Exercise objective -> Return the full listing, so that each line matches the original exactly.

Records for the exercise ->
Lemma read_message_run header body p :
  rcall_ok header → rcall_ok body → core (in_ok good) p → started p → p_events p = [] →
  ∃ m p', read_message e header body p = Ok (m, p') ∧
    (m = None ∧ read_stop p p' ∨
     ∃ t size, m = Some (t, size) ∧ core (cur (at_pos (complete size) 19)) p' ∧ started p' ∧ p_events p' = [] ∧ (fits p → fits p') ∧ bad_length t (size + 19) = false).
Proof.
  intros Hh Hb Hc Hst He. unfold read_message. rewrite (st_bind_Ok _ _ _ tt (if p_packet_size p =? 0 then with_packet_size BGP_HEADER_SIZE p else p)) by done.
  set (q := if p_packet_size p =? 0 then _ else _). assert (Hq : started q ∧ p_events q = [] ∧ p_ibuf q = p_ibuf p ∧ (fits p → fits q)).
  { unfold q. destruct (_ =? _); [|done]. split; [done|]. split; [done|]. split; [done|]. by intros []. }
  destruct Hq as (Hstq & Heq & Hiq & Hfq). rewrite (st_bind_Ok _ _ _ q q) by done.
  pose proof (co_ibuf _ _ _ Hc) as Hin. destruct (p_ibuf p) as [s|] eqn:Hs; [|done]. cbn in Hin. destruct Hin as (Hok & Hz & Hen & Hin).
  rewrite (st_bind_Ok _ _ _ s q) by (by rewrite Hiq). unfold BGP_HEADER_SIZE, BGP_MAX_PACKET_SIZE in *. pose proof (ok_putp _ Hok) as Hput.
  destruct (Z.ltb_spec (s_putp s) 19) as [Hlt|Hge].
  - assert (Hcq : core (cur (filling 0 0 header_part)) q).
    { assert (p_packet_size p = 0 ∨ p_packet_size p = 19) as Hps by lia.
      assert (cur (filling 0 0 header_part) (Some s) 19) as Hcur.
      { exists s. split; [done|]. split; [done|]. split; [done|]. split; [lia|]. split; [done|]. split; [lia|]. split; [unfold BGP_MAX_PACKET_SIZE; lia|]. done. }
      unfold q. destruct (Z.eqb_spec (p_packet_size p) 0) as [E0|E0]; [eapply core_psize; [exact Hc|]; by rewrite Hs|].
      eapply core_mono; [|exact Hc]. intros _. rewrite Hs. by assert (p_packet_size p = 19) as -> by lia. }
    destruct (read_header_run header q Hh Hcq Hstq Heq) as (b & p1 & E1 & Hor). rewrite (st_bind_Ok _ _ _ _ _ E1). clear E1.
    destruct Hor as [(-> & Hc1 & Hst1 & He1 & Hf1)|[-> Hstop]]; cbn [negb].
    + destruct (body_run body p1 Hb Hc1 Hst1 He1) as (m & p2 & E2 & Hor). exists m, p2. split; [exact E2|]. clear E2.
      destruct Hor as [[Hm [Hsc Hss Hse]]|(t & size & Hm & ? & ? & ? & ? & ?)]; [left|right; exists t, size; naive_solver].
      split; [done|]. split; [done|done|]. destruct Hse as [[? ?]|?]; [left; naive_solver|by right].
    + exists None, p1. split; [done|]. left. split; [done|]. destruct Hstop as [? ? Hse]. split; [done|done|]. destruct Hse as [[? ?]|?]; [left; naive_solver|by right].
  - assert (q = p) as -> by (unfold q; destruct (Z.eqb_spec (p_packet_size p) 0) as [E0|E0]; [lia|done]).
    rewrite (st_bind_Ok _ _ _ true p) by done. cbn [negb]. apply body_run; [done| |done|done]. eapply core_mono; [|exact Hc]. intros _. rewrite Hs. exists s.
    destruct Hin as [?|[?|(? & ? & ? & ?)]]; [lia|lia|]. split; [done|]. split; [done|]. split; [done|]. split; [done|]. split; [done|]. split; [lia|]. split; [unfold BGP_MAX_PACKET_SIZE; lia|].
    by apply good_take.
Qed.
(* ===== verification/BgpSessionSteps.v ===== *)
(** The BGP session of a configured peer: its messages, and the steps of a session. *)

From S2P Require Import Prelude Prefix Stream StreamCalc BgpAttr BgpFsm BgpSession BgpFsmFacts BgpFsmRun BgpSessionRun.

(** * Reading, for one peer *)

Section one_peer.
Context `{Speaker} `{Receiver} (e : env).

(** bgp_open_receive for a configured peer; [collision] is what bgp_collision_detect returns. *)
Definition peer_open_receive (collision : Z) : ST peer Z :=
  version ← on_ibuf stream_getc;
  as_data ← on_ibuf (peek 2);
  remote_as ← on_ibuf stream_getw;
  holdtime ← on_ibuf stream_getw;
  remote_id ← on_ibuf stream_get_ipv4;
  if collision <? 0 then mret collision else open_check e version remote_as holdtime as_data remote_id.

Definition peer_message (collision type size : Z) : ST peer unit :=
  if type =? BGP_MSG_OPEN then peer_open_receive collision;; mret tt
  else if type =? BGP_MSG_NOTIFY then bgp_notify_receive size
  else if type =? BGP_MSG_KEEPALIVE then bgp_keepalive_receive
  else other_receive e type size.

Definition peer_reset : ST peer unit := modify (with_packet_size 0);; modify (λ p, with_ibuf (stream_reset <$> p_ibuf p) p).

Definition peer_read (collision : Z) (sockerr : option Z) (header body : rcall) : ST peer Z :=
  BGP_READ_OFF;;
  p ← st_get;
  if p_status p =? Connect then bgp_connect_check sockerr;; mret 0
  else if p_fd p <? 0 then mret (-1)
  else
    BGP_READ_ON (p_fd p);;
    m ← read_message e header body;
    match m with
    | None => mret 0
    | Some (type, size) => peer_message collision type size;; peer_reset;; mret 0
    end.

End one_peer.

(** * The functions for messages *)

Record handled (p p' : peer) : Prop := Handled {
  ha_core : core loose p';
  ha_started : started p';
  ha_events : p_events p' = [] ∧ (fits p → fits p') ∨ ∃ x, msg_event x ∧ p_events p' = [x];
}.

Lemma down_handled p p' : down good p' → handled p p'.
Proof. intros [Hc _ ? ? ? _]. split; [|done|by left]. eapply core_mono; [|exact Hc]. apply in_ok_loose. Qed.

Your response ->
Lemma read_message_run header body p :
  rcall_ok header → rcall_ok body → core (in_ok good) p → started p → p_events p = [] →
  ∃ m p', read_message e header body p = Ok (m, p') ∧
    (m = None ∧ read_stop p p' ∨
     ∃ t size, m = Some (t, size) ∧ core (cur (at_pos (complete size) 19)) p' ∧ started p' ∧ p_events p' = [] ∧ (fits p → fits p') ∧ bad_length t (size + 19) = false).
Proof.
  intros Hh Hb Hc Hst He. unfold read_message. rewrite (st_bind_Ok _ _ _ tt (if p_packet_size p =? 0 then with_packet_size BGP_HEADER_SIZE p else p)) by done.
  set (q := if p_packet_size p =? 0 then _ else _). assert (Hq : started q ∧ p_events q = [] ∧ p_ibuf q = p_ibuf p ∧ (fits p → fits q)).
  { unfold q. destruct (_ =? _); [|done]. split; [done|]. split; [done|]. split; [done|]. by intros []. }
  destruct Hq as (Hstq & Heq & Hiq & Hfq). rewrite (st_bind_Ok _ _ _ q q) by done.
  pose proof (co_ibuf _ _ _ Hc) as Hin. destruct (p_ibuf p) as [s|] eqn:Hs; [|done]. cbn in Hin. destruct Hin as (Hok & Hz & Hen & Hin).
  rewrite (st_bind_Ok _ _ _ s q) by (by rewrite Hiq). unfold BGP_HEADER_SIZE, BGP_MAX_PACKET_SIZE in *. pose proof (ok_putp _ Hok) as Hput.
  destruct (Z.ltb_spec (s_putp s) 19) as [Hlt|Hge].
  - assert (Hcq : core (cur (filling 0 0 header_part)) q).
    { assert (p_packet_size p = 0 ∨ p_packet_size p = 19) as Hps by lia.
      assert (cur (filling 0 0 header_part) (Some s) 19) as Hcur.
      { exists s. split; [done|]. split; [done|]. split; [done|]. split; [lia|]. split; [done|]. split; [lia|]. split; [unfold BGP_MAX_PACKET_SIZE; lia|]. done. }
      unfold q. destruct (Z.eqb_spec (p_packet_size p) 0) as [E0|E0]; [eapply core_psize; [exact Hc|]; by rewrite Hs|].
      eapply core_mono; [|exact Hc]. intros _. rewrite Hs. by assert (p_packet_size p = 19) as -> by lia. }
    destruct (read_header_run header q Hh Hcq Hstq Heq) as (b & p1 & E1 & Hor). rewrite (st_bind_Ok _ _ _ _ _ E1). clear E1.
    destruct Hor as [(-> & Hc1 & Hst1 & He1 & Hf1)|[-> Hstop]]; cbn [negb].
    + destruct (body_run body p1 Hb Hc1 Hst1 He1) as (m & p2 & E2 & Hor). exists m, p2. split; [exact E2|]. clear E2.
      destruct Hor as [[Hm [Hsc Hss Hse]]|(t & size & Hm & ? & ? & ? & ? & ?)]; [left|right; exists t, size; naive_solver].
      split; [done|]. split; [done|done|]. destruct Hse as [[? ?]|?]; [left; naive_solver|by right].
    + exists None, p1. split; [done|]. left. split; [done|]. destruct Hstop as [? ? Hse]. split; [done|done|]. destruct Hse as [[? ?]|?]; [left; naive_solver|by right].
  - assert (q = p) as -> by (unfold q; destruct (Z.eqb_spec (p_packet_size p) 0) as [E0|E0]; [lia|done]).
    rewrite (st_bind_Ok _ _ _ true p) by done. cbn [negb]. apply body_run; [done| |done|done]. eapply core_mono; [|exact Hc]. intros _. rewrite Hs. exists s.
    destruct Hin as [?|[?|(? & ? & ? & ?)]]; [lia|lia|]. split; [done|]. split; [done|]. split; [done|]. split; [done|]. split; [done|]. split; [lia|]. split; [unfold BGP_MAX_PACKET_SIZE; lia|].
    by apply good_take.
Qed.
(* ===== verification/BgpSessionSteps.v ===== *)
(** The BGP session of a configured peer: its messages, and the steps of a session. *)

From S2P Require Import Prelude Prefix Stream StreamCalc BgpAttr BgpFsm BgpSession BgpFsmFacts BgpFsmRun BgpSessionRun.

(** * Reading, for one peer *)

Section one_peer.
Context `{Speaker} `{Receiver} (e : env).

(** bgp_open_receive for a configured peer; [collision] is what bgp_collision_detect returns. *)
Definition peer_open_receive (collision : Z) : ST peer Z :=
  version ← on_ibuf stream_getc;
  as_data ← on_ibuf (peek 2);
  remote_as ← on_ibuf stream_getw;
  holdtime ← on_ibuf stream_getw;
  remote_id ← on_ibuf stream_get_ipv4;
  if collision <? 0 then mret collision else open_check e version remote_as holdtime as_data remote_id.

Definition peer_message (collision type size : Z) : ST peer unit :=
  if type =? BGP_MSG_OPEN then peer_open_receive collision;; mret tt
  else if type =? BGP_MSG_NOTIFY then bgp_notify_receive size
  else if type =? BGP_MSG_KEEPALIVE then bgp_keepalive_receive
  else other_receive e type size.

Definition peer_reset : ST peer unit := modify (with_packet_size 0);; modify (λ p, with_ibuf (stream_reset <$> p_ibuf p) p).

Definition peer_read (collision : Z) (sockerr : option Z) (header body : rcall) : ST peer Z :=
  BGP_READ_OFF;;
  p ← st_get;
  if p_status p =? Connect then bgp_connect_check sockerr;; mret 0
  else if p_fd p <? 0 then mret (-1)
  else
    BGP_READ_ON (p_fd p);;
    m ← read_message e header body;
    match m with
    | None => mret 0
    | Some (type, size) => peer_message collision type size;; peer_reset;; mret 0
    end.

End one_peer.

(** * The functions for messages *)

Record handled (p p' : peer) : Prop := Handled {
  ha_core : core loose p';
  ha_started : started p';
  ha_events : p_events p' = [] ∧ (fits p → fits p') ∨ ∃ x, msg_event x ∧ p_events p' = [x];
}.

Lemma down_handled p p' : down good p' → handled p p'.
Proof. intros [Hc _ ? ? ? _]. split; [|done|by left]. eapply core_mono; [|exact Hc]. apply in_ok_loose. Qed.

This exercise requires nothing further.